Ortak paylaşılmış yargı/düşünce ögesi derken kast ettiğimizi anlamak ve anlatmak algı ögesi kadar kolay değildir. Bunun ilk nedeni algı birliğini sağlayan biyolojik sistemler düzeyinde belirlenmiş, tanımlanmış nörofizyolojik yargı/düşünce sistemlerinin olmayışıdır. Elbette insan zihninin yargı/düşünce süreçleri doğrudan beynin elektrokimyasal etkinlikleriyle ilişkilidir. Ama örneğin görmenin sinir sistemindeki karşılığını adım adım takip edebildiğimiz gibi, bir düşüncenin sinirsel bağlantılarını gösteremeyiz. İnsanların belli konularda nasıl hızlı ve keskin biçimde kutuplar oluşturduğunu hatırladığımızda ortak paylaşılmış yargı/düşünce derken kast ettiğimizin sınırlarının muğlaklığını anlayabiliriz. Bütün bunlarla birlikte biz yine de ortak bir yargı/düşünce alanından bahsedebiliriz. Yargı/düşünce birliğine dayanak teşkil edecek algı birliğindeki gibi, gösterilebilir biyolojik sistemler olmadığını söylemiştik. Buna karşılık yargı/düşünce birliğine dayanak teşkil eden ortak zihinsel yapılar olduğunu düşünebiliriz. Bu açıdan Kant felsefesindeki “kategoriler” kavramı bize yol gösterebilir. Bizim ilgilendiğimiz konu açısından temel mantık yasaları ve nedensellik ilkesi ayrı bir öneme sahiptir. Toplumsal, kültürel inanışlar ve değerler zihnin temel izlekleri olan bu kategoriler boyunca biçimlenir. Böylelikle toplumlarda ortak inanışların, değerlerin oluşması mümkün olur.

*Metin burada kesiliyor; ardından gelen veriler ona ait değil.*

(** * Disentanglement metrics of [disvae/evaluate.py]

    A shallow embedding of the [Evaluator] class: the mixed-radix index
    of the paired-sample builder, the entropy estimators, the MIG and AAM
    aggregators, the baseline trainers and the evaluation entry point.

    Conventions.  Integer arrays of numpy are lists of [Z]; [int64]
    arithmetic has its wrap-around written out.  A tensor that is reshaped
    or sliced is a shape with its elements in row-major order; vectors and
    tables of entropies are lists and lists of rows.  Numbers are reals
    and the arithmetic is exact; where a division can give an infinity or
    not-a-number, the result is an [fvalue].  Python exceptions are values
    of [exn]; a function that can raise returns [result], one that also
    reads or writes a state is in [M].  Random draws are read from an
    explicit generator state.  Calls to the logger and to the tracking
    service are left out. *)

From Stdlib Require Import ZArith List Lia Bool Arith.
From Stdlib Require String.
Import String.StringSyntax.
Delimit Scope string_scope with string.
From Stdlib Require Import Reals Lra Permutation.
From Stdlib Require DecimalString.
Import ListNotations.

(** ** Exceptions and the error monad *)

Inductive exn : Type :=
| NameError        (* covers UnboundLocalError, its subclass *)
| ValueError
| IndexError
| TypeError
| RuntimeError
| AttributeError.

Inductive result (A : Type) : Type :=
| Ok (a : A)
| Raise (e : exn).
Arguments Ok {A} a.
Arguments Raise {A} e.

Definition bind {A B : Type} (m : result A) (f : A -> result B) : result B :=
  match m with
  | Ok a => f a
  | Raise e => Raise e
  end.

Notation "x <~ m ;; k" := (bind m (fun x => k))
  (at level 61, m at next level, right associativity).

(** Code that also reads or writes a state (the random generators, the
    model and the files): an exception leaves the state as it was when it
    was raised. *)
Definition M (St A : Type) : Type := St -> result A * St.

Definition ret {St A : Type} (a : A) : M St A := fun s => (Ok a, s).

Definition raise {St A : Type} (e : exn) : M St A := fun s => (Raise e, s).

Definition lift {St A : Type} (r : result A) : M St A := fun s => (r, s).

Definition mbind {St A B : Type} (m : M St A) (f : A -> M St B) : M St B :=
  fun s =>
    match m s with
    | (Ok a, s') => f a s'
    | (Raise e, s') => (Raise e, s')
    end.

Notation "x <- m ;; k" := (mbind m (fun x => k))
  (at level 61, m at next level, right associativity).

(** [for x in xs: acc = body(acc, x)] *)
Fixpoint for_each {St A X : Type} (xs : list X) (body : A -> X -> M St A)
    (acc : A) : M St A :=
  match xs with
  | [] => ret acc
  | x :: t => acc' <- body acc x ;; for_each t body acc'
  end.

(** [[f(x) for x in xs]], the calls made from left to right. *)
Fixpoint map_m {St A X : Type} (f : X -> M St A) (xs : list X)
  : M St (list A) :=
  match xs with
  | [] => ret []
  | x :: t => a <- f x ;; r <- map_m f t ;; ret (a :: r)
  end.

(** [range(0, stop, step)]; a zero step raises. *)
Fixpoint range_from (fuel start stop step : nat) : list nat :=
  match fuel with
  | O => []
  | S fuel' =>
      if start <? stop then start :: range_from fuel' (start + step) stop step
      else []
  end.

Definition py_range (stop step : nat) : result (list nat) :=
  if step =? 0 then Raise ValueError else Ok (range_from stop 0 stop step).

(** ** numpy on integer arrays *)

Module Numpy.
Open Scope Z_scope.

(** Two's complement reduction of an [int64] result. *)
Definition int64_wrap (x : Z) : Z := (x + 2 ^ 63) mod 2 ^ 64 - 2 ^ 63.

(** [a.cumprod()]: running products, each stored as [int64]. *)
Fixpoint cumprod_from (acc : Z) (a : list Z) : list Z :=
  match a with
  | [] => []
  | x :: t => let p := int64_wrap (acc * x) in p :: cumprod_from p t
  end.

Definition cumprod (a : list Z) : list Z := cumprod_from 1 a.

(** [np.dot(v, b)] of two vectors; shapes that do not agree raise
    [ValueError].  The products and the sum are carried out in float64,
    which is exact on integers of magnitude at most [2 ^ 53]; the model is
    the exact sum, and the theorems about it bound the operands. *)
Fixpoint dot_aux (v b : list Z) : Z :=
  match v, b with
  | x :: v', y :: b' => x * y + dot_aux v' b'
  | _, _ => 0
  end.

Definition dot (v b : list Z) : result Z :=
  if Nat.eqb (length v) (length b) then Ok (dot_aux v b) else Raise ValueError.

End Numpy.

(** ** Mixed-radix index of the paired-sample builder
    ([Evaluator._images_from_data_gen], lines 352-356) *)

Section MixedRadix.
Open Scope Z_scope.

Bununla birlikte aynı toplumda bile inanışların, fikirlerin ne denli çeşitlenip farklılaştığını hepimiz biliriz. Bir diğer konu da algı birliğinin zamanla değişmemesi, buna karşın yargı/düşünce birliğinin zaman içinde önemli değişimlere uğramasıdır. Örneğin iki bin yıl önce de insanlar gökyüzüne baktığında iki değil yine bir güneş görüyordu ama iki bin yıl önce dünyanın yargı/düşünce birliğinin bir parçası olarak düz ve sabit olduğuna inanılıyordu. Bütün bunlar herhangi bir kişinin toplumsal olandan farklılaşan bir inancının hangi noktadan itibaren psikotikleştiğini söylemeyi güçleştirebilir. Genel olarak bir kişinin ortak algı alanı dışında algısal bir deneyime sahip olması “halüsinasyon”, ortak yargı/düşünce alanının dışında bir yargıya, inanışa sahip olması da “hezeyan” olarak adlandırılır.

  1. Sadock, B.J., Sadock, V.A., Ruiz, P. (2015). Kaplan & Sadock’s Synopsis of Psychiatry: Behavioral Sciences/Clinical Psychiatry (Eleventh Edition). 11. bs. Philedelphia: Wolters Kluwer. Essentials of child and adolescent psychiatry. American Psychiatric Publishing.
  2. Gabel, W. & Zialasek, J. (2015). Focus on psychosis. Dialogues Clin Neurosci, 17 (1), 9-18.